I had an excellent night’s sleep. It’s so nice to wake refreshed at dawn rather than unrefreshed at dusk as I’ve done for the past few days. But the last of my nightshifts is now behind me - for September at least. I stayed awake after getting back from work yesterday morning. The flat & my in-tray (a kind of metaphor for the study) got some badly needed attention. In fact, I was rather proud of the accumulated washings, ironings, phonings & letters that I got through in the course of the day. I fell asleep instantly last night but found myself going through a cycle of weird dreams & reawakenings & eventually resorted to a rare half-sleeping tablet. I don’t like using them. But since my last box hit its use-by date (2 years after issue) before I finished it, I don’t feel too concerned.

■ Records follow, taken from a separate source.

Lemma save_each_ok chosen t d : time_ok t → d ≠ [] → ∀ devs s G saved,
  stored_at devs (s_files s) G → NoDup chosen →
  (∀ i, i ∈ chosen → ∃ bd, devs !! i = Some bd ∧ Z.of_nat (length d) ≤ SBD.max_metadata_size bd) →
  (∀ i t' d', i ∈ chosen → G i = Some (t', d') → dt_lt t' t) →
  ∃ devs' fs', BDM.save_each chosen t d saved (devs, s) =
      (Ok (saved || negb (bool_decide (chosen = []))), (devs', set_files s fs')) ∧ Forall2 same_md devs devs' ∧
    stored_at devs' fs' (λ j, if decide (j ∈ chosen) then Some (t, d) else G j).
Proof.
  intros Ht Hd. induction chosen as [|i chosen IH]; intros devs s G saved Hst Hnd Hroom Hlt.
  { exists devs, (s_files s). split; [simpl; rewrite orb_false_r; by destruct s|]. split; [|done].
    apply Forall_Forall2_diag, Forall_true, same_md_refl. }
  apply NoDup_cons in Hnd as [Hni Hnd]. destruct (Hroom i) as (bd & Hi & Hlen); [by left|].
  destruct (save_at devs s G i bd t d) as (bd' & fs1 & E & Hsame & Hst1); [done..| |].
  { intros t' d'. apply Hlt. by left. }
  destruct (IH (<[i := bd']> devs) (set_files s fs1) (set_gen i (Some (t, d)) G) (saved || true))
    as (devs' & fs' & E' & Hsame' & Hst'); [done..| | |].
  - intros j Hj. destruct (Hroom j) as (bdj & Ej & Hl); [by right|]. exists bdj.
    rewrite list_lookup_insert_ne by (intros ->; done). done.
  - intros j t' d' Hj. unfold set_gen. rewrite decide_False by (intros ->; done). apply Hlt. by right.
  - exists devs', fs'. cbn [BDM.save_each]. rewrite Hi, E. cbn [is_ok]. rewrite E'.
    rewrite (bool_decide_false (i :: chosen = [])) by done. simpl. rewrite !orb_true_r. split; [done|]. split.
    + eapply Forall2_same_trans; [by eapply Forall2_same_insert|done].
    + destruct Hst' as [Hnd' Hst']. split; [done|]. intros j bdj Hj.
      destruct (Hst' j bdj Hj) as (f & Ef & Hon). exists f. split; [done|].
      unfold set_gen in Hon. destruct (decide (j = i)) as [->|Hne].
      * rewrite decide_True by by left. by destruct (decide (i ∈ chosen)).
      * destruct (decide (j ∈ chosen)).
        -- by rewrite decide_True by by right.
        -- rewrite decide_False by (intros [?|?]%elem_of_cons; done). done.
Qed.
(** ** The register *)

(** [g] is the current metadata, or older, or none. *)
Definition gen_le (g cur : gen) : Prop :=
  match g, cur with
  | None, _ => True
  | Some _, None => False
  | Some (t, d), Some (T, D) => dt_lt t T ∨ (t, d) = (T, D)
  end.
(** [.iter().map(mapper).collect::<StratisResult<Vec<_>>>()] *)
Fixpoint map_segments (uuid_to_devno : gmap Z Z) (l : list BaseDevSave) : res (list BlkDevSegment) :=
  match l with
  | [] => Ok []
  | ld :: rest =>
      let? seg := metadata_to_segment uuid_to_devno ld in
      let? segs := map_segments uuid_to_devno rest in
      Ok (seg :: segs)
  end.

(** [allocs[i]] *)
Definition alloc_list (save : BlockDevSave) (i : nat) : res (list BaseDevSave) :=
  expect (allocs save !! i) "index out of bounds".

Module DT.
Definition setup (block_mgr : BlockDevMgr) (data_tier_save : DataTierSave) : res DataTier :=
  let? l := alloc_list (dts_blockdev data_tier_save) 0 in
  let? segments := map_segments (BDM.uuid_to_devno block_mgr) l in
  Ok (mkDataTier block_mgr segments).

Definition new (block_mgr : BlockDevMgr) : DataTier := mkDataTier block_mgr [].

Definition alloc (self : DataTier) (request : Z) : res (bool * DataTier) :=
  let? '(o, mgr) := BDM.alloc_space (dt_block_mgr self) [request] in
  match o with
  | Some segments => Ok (true, mkDataTier mgr (coalesce_blkdevsegs (dt_segments self) (concat segments)))
  | None => Ok (false, mkDataTier mgr (dt_segments self))
  end.

Definition size (self : DataTier) : res Z := BDM.size (dt_block_mgr self).
Definition metadata_size (self : DataTier) : Z := BDM.metadata_size (dt_block_mgr self).
Definition usable_size (self : DataTier) : res Z :=
  let? s := size self in Ok (s -64 metadata_size self).

Definition get_blockdev_by_uuid (self : DataTier) (uuid : Z) : option (BlockDevTier * StratBlockDev) :=
  (λ bd, (Data, bd)) <$> BDM.get_blockdev_by_uuid (dt_block_mgr self) uuid.
Definition blockdevs (self : DataTier) : list (Z * StratBlockDev) := BDM.blockdevs (dt_block_mgr self).

Definition record (self : DataTier) : DataTierSave :=
  mkDataTierSave (mkBlockDevSave [record_segments (dt_segments self)] (BDM.record (dt_block_mgr self))).

Section with_crypt.
Context `{Crc32c} `{Chrono} `{Cryptsetup} `{UuidDisplay} `{ClevisCodec}.

(** a method of [self.block_mgr] *)
Definition on_mgr {A} (m : obj BlockDevMgr A) : obj DataTier A := λ '(self, s),
  let '(r, (mgr, s')) := m (dt_block_mgr self, s) in (r, (mkDataTier mgr (dt_segments self), s')).

Definition add (pool : Z) (paths : list Str) : obj DataTier (list Z) := on_mgr (BDM.add pool paths).
Definition save_state (choose : nat → nat → list nat) (metadata : list Z) : obj DataTier unit :=
  on_mgr (BDM.save_state choose metadata).
Definition destroy (self : DataTier) : sys unit := BDM.destroy_all (dt_block_mgr self).
End with_crypt.
End DT.

Module CT.
Definition setup (block_mgr : BlockDevMgr) (cache_tier_save : CacheTierSave) : res CacheTier :=
  if negb (BDM.avail_space block_mgr =? 0) then
    Err (Msg "unallocated to device; probable metadata corruption")
  else
    let uuid_to_devno := BDM.uuid_to_devno block_mgr in
    let? l1 := alloc_list (cts_blockdev cache_tier_save) 1 in
    let? meta_segments := map_segments uuid_to_devno l1 in
    let? l0 := alloc_list (cts_blockdev cache_tier_save) 0 in
    let? cache_segments := map_segments uuid_to_devno l0 in
    Ok (mkCacheTier block_mgr cache_segments meta_segments).

(** [iter().map(|x| x.segment.length).sum()] *)
Definition segments_length (l : list BlkDevSegment) : Z := sum64 ((λ x, length_ (segment x)) <$> l).

Definition get_blockdev_by_uuid (self : CacheTier) (uuid : Z) : option (BlockDevTier * StratBlockDev) :=
  (λ bd, (Cache, bd)) <$> BDM.get_blockdev_by_uuid (ct_block_mgr self) uuid.
Definition blockdevs (self : CacheTier) : list (Z * StratBlockDev) := BDM.blockdevs (ct_block_mgr self).

Definition record (self : CacheTier) : CacheTierSave :=
  mkCacheTierSave (mkBlockDevSave
    [record_segments (cache_segments self); record_segments (meta_segments self)]
    (BDM.record (ct_block_mgr self))).

(** [Sectors(IEC::Mi)] *)
Definition META_SPACE : Z := 2 ^ 20.

Section with_crypt.
Context `{Crc32c} `{Chrono} `{Cryptsetup} `{UuidDisplay} `{ClevisCodec}.

Definition on_mgr {A} (m : obj BlockDevMgr A) : obj CacheTier A := λ '(self, s),
  let '(r, (mgr, s')) := m (ct_block_mgr self, s) in
  (r, (mkCacheTier mgr (cache_segments self) (meta_segments self), s')).

(** [self.block_mgr.alloc_space(&[avail_space])] and the coalescing of the segments granted *)
Definition extend_cache (self : CacheTier) (avail_space : Z) : res CacheTier :=
  let? '(o, mgr) := BDM.alloc_space (ct_block_mgr self) [avail_space] in
  let? segments := expect o "asked for exactly the space available, must get" in
  Ok (mkCacheTier mgr (coalesce_blkdevsegs (cache_segments self) (concat segments)) (meta_segments self)).

Definition add (pool : Z) (paths : list Str) : obj CacheTier (list Z * (bool * bool)) :=
  let! uuids := on_mgr (BDM.add pool paths) in
  let! self := get_self in
  let avail_space := BDM.avail_space (ct_block_mgr self) in
  if MAX_CACHE_SIZE <? avail_space +64 segments_length (cache_segments self) then
    on_mgr (BDM.remove_blockdevs uuids) ;;!
    ierr (Msg "The size of the cache sub-device may not exceed MAX_CACHE_SIZE")
  else
    let! self' := ilift (extend_cache self avail_space) in
    modify_self (λ _, self') ;;!
    iret (uuids, (true, false)).

Definition new (block_mgr : BlockDevMgr) : sys CacheTier :=
  let avail_space := BDM.avail_space block_mgr in
  if negb (META_SPACE <? avail_space) then ilift (Panic "every block device must be at least one GiB")
  else if MAX_CACHE_SIZE <? avail_space -64 META_SPACE then
    BDM.destroy_all block_mgr ;;!
    ierr (Msg "The size of the cache sub-device may not exceed MAX_CACHE_SIZE")
  else
    let! '(o, mgr) := ilift (BDM.alloc_space block_mgr [META_SPACE; avail_space -64 META_SPACE]) in
    match o with
    | Some [meta_segments; cache_segments] => iret (mkCacheTier mgr cache_segments meta_segments)
    | _ => ilift (Panic "asked for exactly the space available, must get")
    end.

One of the tasks I accomplished in the course of the day was to book flights to Germany for Christmas when Brendan, Conal & Micaela will be joining the Gohdes family. The rota - quite incredibly - indicated that I was off-duty from Dec 23 to 26, a gift from the gods if ever there was one. I made a couple of check calls to Cathy & a German travel agent to tie up details - and we’re booked - in time to get two of the few cheap tickets available over the period. We arrive at Frankfurt airport on the first available flight out of Heathrow which should bring us in shortly after Brendan & co have landed. Happiness! Before that, I shall be flying down to Portugal for 5 nights on 28 Sept - for a “well-earned rest”.
1900
It’s a red sky dusk, more often seen at the Quinta than through the study window in London and all the more appreciated for that. Somewhere, the day went. The morning went mainly on phone calls to travel agents on behalf of Chris Jones, our nephew in Guyana, who wants to fly between London and Cape Town at the end of the year when a million other people are trying to do the same. The rest was devoted to writing letters & filing the mountain of paper that had built up.

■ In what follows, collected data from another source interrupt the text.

(** [extend_thin_sub_device]; the list of segments is the one of the device extended *)
Definition segs_of (data : bool) (x : Segments) : list (Z * Z) := if data then tp_data x else tp_meta x.
Definition with_segs (data : bool) (l : list (Z * Z)) (x : Segments) : Segments :=
  if data then mkSegments (tp_meta x) (tp_spare x) l (tp_mdv x)
  else mkSegments l (tp_spare x) (tp_data x) (tp_mdv x).

Definition extend_thin_sub_device (pool_uuid extend_size modulus : Z) (data : bool)
    : obj (ThinPool * Backstore) Z :=
  if modulus =? 0 then ilift (Panic "assert!(modulus != Sectors(0))")
  else
    let! o := on_backstore (BS.request pool_uuid extend_size modulus) in
    match o with
    | None => iret 0
    | Some region =>
        let! '(self, backstore) := get_self in
        let! device := ilift (expect (BS.device backstore) "If request succeeded, backstore must have cap device.") in
        let segs := coalesce_segs (segs_of data (segments self)) [region] in
        on_self (on_pool (if data then ThinPoolDev_set_data_table (segs_to_table device segs)
                          else ThinPoolDev_set_meta_table (segs_to_table device segs))) ;;!
        on_self (on_pool ThinPoolDev_resume) ;;!
        on_self (modify_self (λ self, set_segments (with_segs data segs (segments self)) self)) ;;!
        iret region.2
    end.

Definition extend_thin_data_device (pool_uuid extend_size : Z) : obj (ThinPool * Backstore) Z :=
  extend_thin_sub_device pool_uuid extend_size DATA_BLOCK_SIZE true.
Definition extend_thin_meta_device (pool_uuid extend_size : Z) : obj (ThinPool * Backstore) Z :=
  extend_thin_sub_device pool_uuid extend_size (metablocks_sectors MIN_META_SEGMENT_SIZE) false.

(** [match .. { Ok(extend_size) => extend_size, Err(_) => Sectors(0) }] *)
Definition or_zero {S} (m : st S Z) : st S Z :=
  let! r := itry m in iret (match r with inr n => n | inl _ => 0 end).

Definition suspend : obj ThinPool unit :=
  on_pool ThinPoolDev_suspend ;;!
  let! r := itry (on_mdv mdv_suspend) in
  match r with
  | inr _ => iret tt
  | inl err =>
      let! r := itry (on_pool ThinPoolDev_resume) in
      match r with
      | inl e => ierr (Msg "Suspending the MDV failed and MDV suspend clean up action of resuming the thin pool also failed")
      | inr _ => ierr err
      end
  end.

Definition resume : obj ThinPool unit :=
  on_mdv mdv_resume ;;! on_pool ThinPoolDev_resume.

Definition set_state (status : ThinPoolStatus) : obj ThinPool unit := modify_self (set_status (Some status)).

(** [for (name, uuid, fs) in self.filesystems.iter_mut()] of [do_check] *)
Fixpoint check_filesystems (l : list (Str * Z * StratFilesystem)) : obj ThinPool unit :=
  match l with
  | [] => iret tt
  | (name, uuid, fs) :: rest =>
      let! self := get_self in
      let put fs (self : ThinPool) :=
        match Tbl.get_mut_by_uuid (filesystems self) uuid with
        | Some (_, _, back) => set_filesystems (back fs) self
        | None => self
        end in
      let! save_mdv := focus (λ _, fs) put fs_check in
      let! self := get_self in
      (if (save_mdv : bool) then
         let fs := match Tbl.get_by_uuid (filesystems self) uuid with Some (_, fs) => fs | None => fs end in
         let! _ := lift_sys (itry (save_fs (mdv self) (fs_record fs name uuid))) in iret tt
       else iret tt) ;;!
      check_filesystems rest
  end.

(** the part of [do_check] for a working thin pool: extend the meta device, then the data device *)
Definition check_extend (pool_uuid : Z) (usage : ThinPoolUsage) : obj (ThinPool * Backstore) bool :=
  let! '(_, backstore) := get_self in
  let! usable := ilift (BS.datatier_usable_size backstore) in
  let target_meta_size := Z.min (sectors_metablocks (usable / 1000)) MAX_META_SIZE in
  let! save_meta :=
    (if total_meta usage <? target_meta_size then
       let meta_request := target_meta_size -64 total_meta usage in
       if MIN_META_SEGMENT_SIZE <? meta_request then
         let! n := or_zero (extend_thin_meta_device pool_uuid (metablocks_sectors meta_request)) in
         iret (negb (n =? 0))
       else iret false
     else iret false) in
  let! '(_, backstore) := get_self in
  let! free_space := ilift (BS.available_in_backstore backstore) in
  let! amount_allocated :=
    (if free_space <? DATA_BLOCK_SIZE then iret 0
     else or_zero (extend_thin_data_device pool_uuid free_space)) in
  let total_extended := sectors_to_datablocks amount_allocated in
  let should_save := save_meta || negb (amount_allocated =? 0) in
  let current_total := total_data usage +64 total_extended in
  let! '(_, backstore) := get_self in
  let! available := ilift (BS.available_in_backstore backstore) in
  let! lowater := ilift (calc_lowater (used_data usage) current_total (sectors_to_datablocks available)) in
  on_self (on_pool (ThinPoolDev_set_low_water_mark lowater)) ;;!
  on_self resume ;;!
  iret should_save.

Definition do_check (pool_uuid : Z) : obj (ThinPool * Backstore) bool :=
  let! '(self, backstore) := get_self in
  let! device := ilift (expect (BS.device backstore) "thinpool exists and has been allocated to, so backstore must have a cap device") in
  if negb (device =? backstore_device self) then
    ilift (Panic "assert_eq!(backstore.device(), self.backstore_device)")
  else
    let! status := lift_sys (dm (ThinPoolDev_status (thin_pool self))) in
    let! should_save :=
      match status with
      | Working usage _ => check_extend pool_uuid usage
      | _ => iret false
      end in
    on_self (set_state status) ;;!
    let! '(self, _) := get_self in
    on_self (check_filesystems (Tbl.iter (filesystems self))) ;;!
    iret should_save.

(** [while self.do_check(..)? { should_save = true; }]; [None] when [fuel] does not last *)
Fixpoint check_loop (fuel : nat) (pool_uuid : Z) (should_save : bool) : obj (ThinPool * Backstore) (option bool) :=
  match fuel with
  | O => iret None
  | S fuel =>
      let! b := do_check pool_uuid in
      if (b : bool) then check_loop fuel pool_uuid true else iret (Some should_save)
  end.

(** every round that makes a change takes at least one data block from the backstore *)
Definition check_fuel (backstore : Backstore) : nat :=
  match BS.available_in_backstore backstore with
  | Ok available => S (Z.to_nat (available / DATA_BLOCK_SIZE))
  | _ => 1
  end.

Definition check (pool_uuid : Z) : obj (ThinPool * Backstore) bool :=
  let! '(_, backstore) := get_self in
  let! o := check_loop (check_fuel backstore) pool_uuid false in
  ilift (expect o "the loop does not end").

Fixpoint teardown_filesystems (l : list (Str * Z * StratFilesystem)) : obj ThinPool unit :=
  match l with
  | [] => iret tt
  | (name, uuid, fs) :: rest =>
      focus (λ _, fs) (λ fs self, match Tbl.get_mut_by_uuid (filesystems self) uuid with
                                  | Some (_, _, back) => set_filesystems (back fs) self
                                  | None => self
                                  end) fs_teardown ;;!
      teardown_filesystems rest
  end.

Definition teardown : obj ThinPool unit :=
  let! self := get_self in
  teardown_filesystems (Tbl.iter (filesystems self)) ;;!
  on_pool ThinPoolDev_teardown ;;!
  on_mdv mdv_teardown.

Definition lengths_sum (l : list (Z * Z)) : Z := sum64 l.*2.
Definition total_physical_used (self : ThinPool) : res Z :=
  match thin_pool_status self with
  | None => Err (Msg "Unknown status for thin pool device")
  | Some PoolError => Err (Msg "Devicemapper could not obtain status for devicemapper thin pool device")
  | Some PoolFail => Err (Msg "The thinpool device has failed")
  | Some (Working usage _) =>
      Ok (datablocks_to_sectors (used_data usage) +64 lengths_sum (tp_spare (segments self))
          +64 metablocks_sectors (used_meta usage) +64 lengths_sum (tp_mdv (segments self)))
  end.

I had an early lunch on what Mr Sainsbury declared to be Nasi Goreng (I’d always wondered how it tasted - and its’ spicy but nothing special) & then cycled off to the bank & for some exercise. I thought I’d take a sniff around suburbs north of Regent’s Park. Eventually, I found an interesting bookshop up in West End Lane & bought a couple of books. Then I sat down in the adjacent wine bar with a large cappuccino to start reading them (one on the Internet, the best I’ve come across, & the other a selection of essays by the [newly remarried] Stephen Hawking).

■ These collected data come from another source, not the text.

(* ===== verification/ThinPoolSpec.v ===== *)
(** * What the thin pool guarantees

    Theorems about [src/engine/strat_engine/thinpool/thinpool.rs] and [thinids.rs]: the low water
    mark, the segment lists, thin device identifiers, and the termination of [ThinPool::check]. *)
From stdpp Require Import base list gmap strings.
From Stdlib Require Import ZArith Lia.
From S2P Require Import Prelude Disk Sizes External Json StaticHeader MDA BDA Table Shared System Names Crypt BlockDev Devices BlockDevMgr Bindings Writing Dm Mdv Setup RangeAlloc Alloc Tiers Backstore BackstoreSpec ThinPool.

(** ** The low water mark *)

Lemma calc_lowater_ok used data_dev_size available :
  0 ≤ used ≤ data_dev_size → 0 ≤ available → 0 < data_dev_size + available →
  (data_dev_size + available) * SPACE_CRIT_PCT ≤ u64_max →
  let crit := (data_dev_size + available) - (data_dev_size + available) * SPACE_CRIT_PCT / 100 in
  calc_lowater used data_dev_size available =
    Ok (Z.max (Z.max DATA_LOWATER (crit - available)) (data_dev_size - used - DATA_LOWATER)).
Proof.
  intros Hu Ha Ht Hmax crit. unfold calc_lowater, SPACE_CRIT_PCT, DATA_LOWATER, rassert in *.
  assert (u64_max = 18446744073709551615) as Hm by reflexivity.
  rewrite (wrap64_small (data_dev_size + available)) by (split; lia).
  rewrite (wrap64_small (_ * 95)) by (split; lia).
  pose proof (Z.div_lt_upper_bound ((data_dev_size + available) * 95) 100 (data_dev_size + available)) as Hlt.
  pose proof (Z.div_pos ((data_dev_size + available) * 95) 100).
  destruct (Z.ltb_spec ((data_dev_size + available) * 95 / 100) (data_dev_size + available)); [|lia].
  rewrite (wrap64_small (_ - _ / 100)) by (split; lia). fold crit.
  rewrite (wrap64_small (u64_max - available)) by (split; lia).
  destruct (Z.leb_spec 2048 (u64_max - available)); [|lia].
  rewrite (wrap64_small (2048 + available)) by (split; lia).
  rewrite (wrap64_small (data_dev_size - used)) by (split; lia).
  destruct (Z.ltb_spec crit (2048 + available)); cbn [rbind].
  - f_equal. lia.
  - destruct (Z.leb_spec available crit); [|lia]. rewrite wrap64_small by (unfold crit in *; split; lia).
    cbn [rbind]. f_equal. lia.
Qed.

(** The low water mark never trips an assertion and raises an event in time: it is at least
    [DATA_LOWATER]; the pool's free blocks are above it only while less than 95% of all blocks
    (those of the data device and those it can still get) are in use; and whenever it is crossed
    again at most [DATA_LOWATER] more blocks have been used. *)
Theorem calc_lowater_spec used data_dev_size available :
  0 ≤ used ≤ data_dev_size → 0 ≤ available → 0 < data_dev_size + available →
  (data_dev_size + available) * SPACE_CRIT_PCT ≤ u64_max →
  ∃ lowater, calc_lowater used data_dev_size available = Ok lowater ∧
    DATA_LOWATER ≤ lowater ∧
    (∀ used', used' ≤ data_dev_size → lowater ≤ data_dev_size - used' →
       used' * 100 ≤ (data_dev_size + available) * SPACE_CRIT_PCT) ∧
    (∀ used', used + DATA_LOWATER ≤ used' → data_dev_size - used' ≤ lowater).
Proof.
  intros Hu Ha Ht Hmax. rewrite calc_lowater_ok by done. eexists. split; [done|].
  set (T := (data_dev_size + available) * SPACE_CRIT_PCT) in *.
  pose proof (Z.mul_div_le T 100 ltac:(lia)). split; [lia|]. split; intros; lia.
Qed.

A bosomy waitress wandered across to talk about the Internet because she had a computer - she didn’t know what sort - and was interested. She’d never heard of a modem. I advised her to find a friend who was hooked up and spend an hour seeing what she thought of it. The sun was shining peacefully all over the patio & much else when I returned. Mavis & I sat out there for a while, then I went to sleep in the sun on the landing.
Jones, to answer a couple of the questions you posed. The Coulsons arrive about 1900 on Monday the 25th. So there should be no problem with an extended stay for the other guests. Harry Griggs called today and asked if he and Barbara could come and stay in October. I said yes. I suggested between the 6th and the 24th when I am not working nights & he said that would be fine. So you’d better keep your hostess hand in. I tried to fax you page 1 this morning early but the fax didn’t seem to be hooked up. Here we go again.